(** * SAPODataOperator: a shallow embedding of [src/main.py]

    The operator is one Python class with a constructor, [__init__], and one
    method, [execute].  Everything else it touches belongs to other packages
    (airflow's [HttpHook], [pyodata], [urllib3], [pandas]).  Those collaborators
    are a record of oracles, [backend]; every theorem below quantifies over all
    backends, and the examples run the operator against small stub backends. *)

From Stdlib Require Import String Ascii List ZArith Bool Lia DecimalString.
Import ListNotations.
Open Scope string_scope.

(** * Part I: the model *)

(** ** Python objects, as far as the operator observes them *)

(** A constructor argument ([http_conn_id], [service_url], [function], [entity],
    [property]).  The operator tests such an object for [None], for being a
    [str], for its truth value, and renders it with [str()]; an object that is
    neither [None] nor a string is represented by those two observations. *)
Inductive pyobj : Type :=
| PyNone
| PyStr (s : string)
| PyObj (truth : bool) (text : string).

(** [bool(x)] *)
Definition truthy (x : pyobj) : bool :=
  match x with
  | PyNone => false
  | PyStr s => negb (String.eqb s EmptyString)
  | PyObj b _ => b
  end.

(** [x is not None] *)
Definition is_not_None (x : pyobj) : bool :=
  match x with PyNone => false | _ => true end.

(** [isinstance(x, str)] *)
Definition isinstance_str (x : pyobj) : bool :=
  match x with PyStr _ => true | _ => false end.

(** [str(x)], as an f-string replacement field renders it *)
Definition py_str (x : pyobj) : string :=
  match x with
  | PyNone => "None"
  | PyStr s => s
  | PyObj _ t => t
  end.

(** Data that only passes through the operator: parameter values, the response
    of a function call, the cells of the result. *)
#[local] Unset Elimination Schemes.
Inductive data : Type :=
| DNone
| DBool (b : bool)
| DInt (z : Z)
| DStr (s : string)
| DList (l : list data)
| DDict (d : list (string * data)).
#[local] Set Elimination Schemes.

(** A Python [dict] with string keys, in insertion order. *)
Definition record : Type := list (string * data).

(** The [parameters] argument: a [dict], or any other object (given by its
    truth value and the name of its type). *)
Inductive params : Type :=
| ParamDict (items : record)
| ParamOther (truth : bool) (type_name : string).

(** [isinstance(p, dict)] *)
Definition isinstance_dict (p : params) : bool :=
  match p with ParamDict _ => true | ParamOther _ _ => false end.

(** [bool(p)]: a dict is true when it is not empty *)
Definition params_truthy (p : params) : bool :=
  match p with
  | ParamDict [] => false
  | ParamDict (_ :: _) => true
  | ParamOther b _ => b
  end.

(** ** Exceptions *)

Inductive exn_class : Type :=
| AirflowException
| TypeError
| NameError
| AttributeError
| KeyError
| LibraryError (name : string).

(** An exception (a subclass of [Exception]): its class and its [str()]. *)
Record exn : Type := Exn { exn_class_of : exn_class; exn_str : string }.

Inductive result (A : Type) : Type :=
| Ok (a : A)
| Raise (e : exn).
Arguments Ok {A} a.
Arguments Raise {A} e.

(** ** The transport handle *)

(** An [HttpHook] instance: the connection id it was built for and its mutable
    [base_url] attribute. *)
Record HttpHook : Type := mkHttpHook { hook_conn_id : pyobj; base_url : option string }.

(** [HttpHook(http_conn_id=c)] stores the id and leaves [base_url] unset. *)
Definition HttpHook_init (c : pyobj) : HttpHook :=
  {| hook_conn_id := c; base_url := None |}.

++++

WHAT YOU NEED TO DO:
Could you retype exactly the lines above, starting at the line that contains "are a record" and ending at the line that contains "(** * Part I: the model *)", and nothing more?

SOLUTION TO THIS EXERCISE:
    are a record of oracles, [backend]; every theorem below quantifies over all
    backends, and the examples run the operator against small stub backends. *)

From Stdlib Require Import String Ascii List ZArith Bool Lia DecimalString.
Import ListNotations.
Open Scope string_scope.

(** * Part I: the model *)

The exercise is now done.